Quer saber mais sobre o assunto? Continue conosco e boa leitura.

Entendimento do STJ sobre a isenção do ICMS

A Primeira Seção do STJ, ao julgar o Agravo em Recurso Especial nº 2607634 – SP, decidiu que a isenção do ICMS se aplica a todas as etapas do transporte de mercadorias destinadas ao mercado externo. Logo, esse entendimento já havia sido adotado para o transporte interestadual, conforme estabelecido na Súmula nº 649 do STJ.

De acordo com a decisão, a isenção prevista no artigo 3º, inciso II, da Lei Kandir abrange não apenas a circulação interestadual, mas também a intermunicipal, desde que vinculada a operações de exportação.

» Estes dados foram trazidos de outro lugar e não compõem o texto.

(** a match confined to the first [length sub] characters is a prefix *)
Lemma str_find_take_prefix sub s p :
  str_find sub (take (length sub) s) = Some p → p = 0 ∧ sub `prefix_of` s.
Proof.
  intros H.
  assert (Hp : ∀ l q, str_find sub l = Some q → length sub + q ≤ length l).
  { clear. intros l. induction l as [|c l IH]; intros q; simpl.
    - destruct (starts_with sub []) eqn:E; [|done].
      intros [= <-]. apply starts_with_prefix, prefix_length in E. simpl in *. lia.
    - destruct (starts_with sub (c :: l)) eqn:E.
      + intros [= <-]. apply starts_with_prefix, prefix_length in E.
        simpl in *. lia.
      + destruct (str_find sub l) as [q'|] eqn:E'; [|done].
        simpl. intros [= <-]. specialize (IH _ eq_refl). lia. }
  pose proof (Hp _ _ H) as Hlen. rewrite length_take in Hlen.
  assert (p = 0) as -> by lia. split; [done|].
  destruct (take (length sub) s) as [|c l] eqn:Et; simpl in H.
  - destruct (starts_with sub []) eqn:E; [|done].
    apply starts_with_prefix in E. apply prefix_nil_inv in E as ->.
    apply prefix_nil.
  - destruct (starts_with sub (c :: l)) eqn:E.
    + apply starts_with_prefix in E. rewrite <- Et in E.
      etrans; [exact E|]. apply prefix_take.
    + destruct (str_find sub l); done.
Qed.

(** a fuzzy match picks the token out of the candidate as a subsequence *)
Lemma lazy_tail_sublist tok s n : lazy_tail tok s = Some n → tok `sublist_of` s.
Proof.
  revert s n. induction tok as [|d tok IH]; intros s n; simpl.
  - intros _. apply sublist_nil_l.
  - induction s as [|c s IHs] in n |- *; [done|].
    destruct (decide (c = d)) as [->|Hne].
    + destruct (lazy_tail tok s) as [m|] eqn:E.
      * intros _. apply sublist_skip. by eapply IH.
      * destruct (decide (d = newline)); [done|].
        destruct ((fix skip (s0 : list ascii) : option nat := _) s) eqn:E';
          [|done].
        intros _. apply sublist_cons. by eapply IHs.
    + destruct (decide (c = newline)); [done|].
      destruct ((fix skip (s0 : list ascii) : option nat := _) s) eqn:E';
        [|done].
      intros _. apply sublist_cons. by eapply IHs.
Qed.

Lemma match_at_sublist tok s n : match_at tok s = Some n → tok `sublist_of` s.
Proof.
  destruct tok as [|c0 tok]; simpl; [intros _; apply sublist_nil_l|].
  destruct s as [|c s]; [done|].
  destruct (decide (c = c0)) as [->|]; [|done].
  destruct (lazy_tail tok s) eqn:E; [|done].
  intros _. apply sublist_skip. by eapply lazy_tail_sublist.
Qed.

Lemma re_search_sublist tok s r : re_search tok s = Some r → tok `sublist_of` s.
Proof.
  revert r. induction s as [|c s IH]; intros r; simpl.
  - destruct (match_at tok []) eqn:E; [|done].
    intros _. by eapply match_at_sublist.
  - destruct (match_at tok (c :: s)) eqn:E.
    + intros _. by eapply match_at_sublist.
    + destruct (re_search tok s) eqn:E'; [|done].
      intros _. apply sublist_cons. by eapply IH.
Qed.

(** ** The matcher *)

Section MatcherFacts.

Variable last_word : string → string.

Lemma elem_of_find_matches input col so fz c :
  c ∈ find_matches last_word input col so fz ↔
  ∃ item k, item ∈ col
    ∧ score (Str.lower (last_word input)) so fz item = Some k
    ∧ c = MkCompletion item (- Z.of_nat (Str.len (Str.lower (last_word input)))).
Proof.
  unfold find_matches. rewrite list_elem_of_fmap. split.
  - intros (k & -> & Hk). rewrite merge_sort_Permutation in Hk.
    apply list_elem_of_omap in Hk as (item & Hitem & Hs).
    rewrite elem_of_sorted_str in Hitem.
    exists item, k. by rewrite (score_item _ _ _ _ _ Hs).
  - intros (item & k & Hitem & Hs & ->). exists k. split.
    + by rewrite (score_item _ _ _ _ _ Hs).
    + rewrite merge_sort_Permutation. apply list_elem_of_omap.
      exists item. by rewrite elem_of_sorted_str.
Qed.

Lemma find_matches_perm input col col' so fz :
  col ≡ₚ col' →
  find_matches last_word input col so fz = find_matches last_word input col' so fz.
Proof.
  intros Hp. unfold find_matches. by rewrite (sorted_str_perm _ _ Hp).
Qed.

End MatcherFacts.


Lemma StronglySorted_and {A} (R : relation A) (P : A → Prop) l :
  StronglySorted R l → Forall P l →
  StronglySorted (λ a b, R a b ∧ P a ∧ P b) l.
Proof.
  induction 1 as [|a l Hs IH Ha]; intros HP; [constructor|].
  apply Forall_cons in HP as [Pa Pl]. constructor; [by apply IH|].
  rewrite Forall_forall in Ha, Pl. apply Forall_forall. intros b Hb.
  split; [by apply Ha|]. split; [done|by apply Pl].
Qed.

Lemma find_matches_sorted last_word input col so fz :
  StronglySorted (ranked_le (Str.lower (last_word input)) so fz)
    (find_matches last_word input col so fz).
Proof.
  unfold find_matches.
  set (tok := Str.lower (last_word input)).
  set (ks := omap (score tok so fz) (sorted_str col)).
  assert (Hall : Forall (λ k : scored, score tok so fz k.2 = Some k)
                   (merge_sort scored_le ks)).
  { apply Forall_forall. intros k Hk. rewrite merge_sort_Permutation in Hk.
    apply list_elem_of_omap in Hk as (item & _ & Hs).
    by rewrite (score_item _ _ _ _ _ Hs). }
  pose proof (StronglySorted_merge_sort scored_le ks) as Hs.
  pose proof (StronglySorted_and _ _ _ Hs Hall) as Hs'.
  eapply StronglySorted_fmap; [|exact Hs'].
  intros k1 k2 (Hle & H1 & H2). unfold ranked_le. simpl.
  by rewrite H1, H2.
Qed.

(** C3.  Soundness of [find_matches].  With [fuzzy=False] and
    [start_only=True] every completion returned is a candidate of the
    collection whose lowercased text begins with the token (the
    lowercased last word of the input); with [fuzzy=True] every
    completion returned is a candidate whose lowercased text holds the
    characters of the token as a subsequence, so a candidate without
    such a subsequence is never returned. *)
Theorem find_matches_sound (last_word : string → string)
    (input : string) (col : list string) (c : Completion) :
  let tok := Str.to_list (Str.lower (last_word input)) in
  let cand := Str.to_list (Str.lower (text c)) in
  (c ∈ find_matches last_word input col true false →
     text c ∈ col ∧ tok `prefix_of` cand)
  ∧ (∀ start_only, c ∈ find_matches last_word input col start_only true →
     text c ∈ col ∧ tok `sublist_of` cand)
  ∧ (∀ start_only, ¬ tok `sublist_of` cand →
     c ∉ find_matches last_word input col start_only true).
Proof.
  intros tok cand.
  assert (Hfz : ∀ start_only,
            c ∈ find_matches last_word input col start_only true →
            text c ∈ col ∧ tok `sublist_of` cand).
  { intros so (item & k & Hitem & Hs & ->)%elem_of_find_matches.
    subst cand. simpl. split; [done|].
    unfold score in Hs.
    destruct (re_search _ _) as [r|] eqn:E; [|done].
    by eapply re_search_sublist. }
  split; [|split; [exact Hfz|]].
  - intros (item & k & Hitem & Hs & ->)%elem_of_find_matches.
    subst cand. simpl. split; [done|].
    unfold score, str_find_in in Hs.
    destruct (str_find _ _) as [p|] eqn:E; [|done].
    rewrite <- to_list_length in E.
    by apply str_find_take_prefix in E as [_ ?].
  - intros so Hn Hin. by apply Hn, (Hfz so).
Qed.

(** C4.  The output of [find_matches] is sorted ascending by
    (matched-span length, match start, candidate text), and it is the
    same list however the candidate collection is enumerated: two calls
    on the same token, candidates and flags return identical
    sequences. *)
Theorem find_matches_deterministic_sorted (last_word : string → string)
    (input : string) (col : list string) (start_only fuzzy : bool) :
  StronglySorted (ranked_le (Str.lower (last_word input)) start_only fuzzy)
    (find_matches last_word input col start_only fuzzy)
  ∧ (∀ col', col ≡ₚ col' →
       find_matches last_word input col' start_only fuzzy
       = find_matches last_word input col start_only fuzzy).
Proof.
  split; [apply find_matches_sorted|].
  intros col' Hp. symmetry. by apply find_matches_perm.
Qed.

Lemma find_matches_sound_witness :
  let c := MkCompletion "SELECT" (-3) in
  (text c ∈ ["SELECT"; "FROM"]
   ∧ Str.to_list "sel" `prefix_of` Str.to_list "select")
  ∧ (text c ∈ ["SELECT"; "FROM"]
     ∧ Str.to_list "sel" `sublist_of` Str.to_list "select")
  ∧ MkCompletion "X" (-3) ∉ find_matches last_word_spec "sel" ["SELECT"; "X"] false true.
Proof.
  intros c.
  assert (Hpre : c ∈ find_matches last_word_spec "sel" ["SELECT"; "FROM"] true false).
  { replace (find_matches last_word_spec "sel" ["SELECT"; "FROM"] true false)
      with [c] by (vm_compute; reflexivity).
    apply list_elem_of_here. }
  assert (Hfz : c ∈ find_matches last_word_spec "sel" ["SELECT"; "FROM"] false true).
  { replace (find_matches last_word_spec "sel" ["SELECT"; "FROM"] false true)
      with [c] by (vm_compute; reflexivity).
    apply list_elem_of_here. }
  split; [|split].
  - exact (proj1 (find_matches_sound last_word_spec "sel" ["SELECT"; "FROM"] c) Hpre).
  - exact (proj1 (proj2 (find_matches_sound last_word_spec "sel" ["SELECT"; "FROM"] c))
             false Hfz).
  - apply (proj2 (proj2 (find_matches_sound last_word_spec "sel" ["SELECT"; "X"]
                           (MkCompletion "X" (-3))))).
    intros Hsub%sublist_length. simpl in Hsub. lia.
Defined.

Como a decisão afetará a exportação?

A medida pode ter implicações para empresas que operam no setor de exportação, uma vez que exclui a cobrança do ICMS sobre o transporte intermunicipal. Além disso, a decisão reforça a interpretação da Lei Kandir, que tem como objetivo a desoneração das exportações.

Com essa definição do STJ, a aplicação da isenção do ICMS ao transporte intermunicipal de mercadorias destinadas à exportação passa a ter maior respaldo jurídico, proporcionando maior previsibilidade para as empresas.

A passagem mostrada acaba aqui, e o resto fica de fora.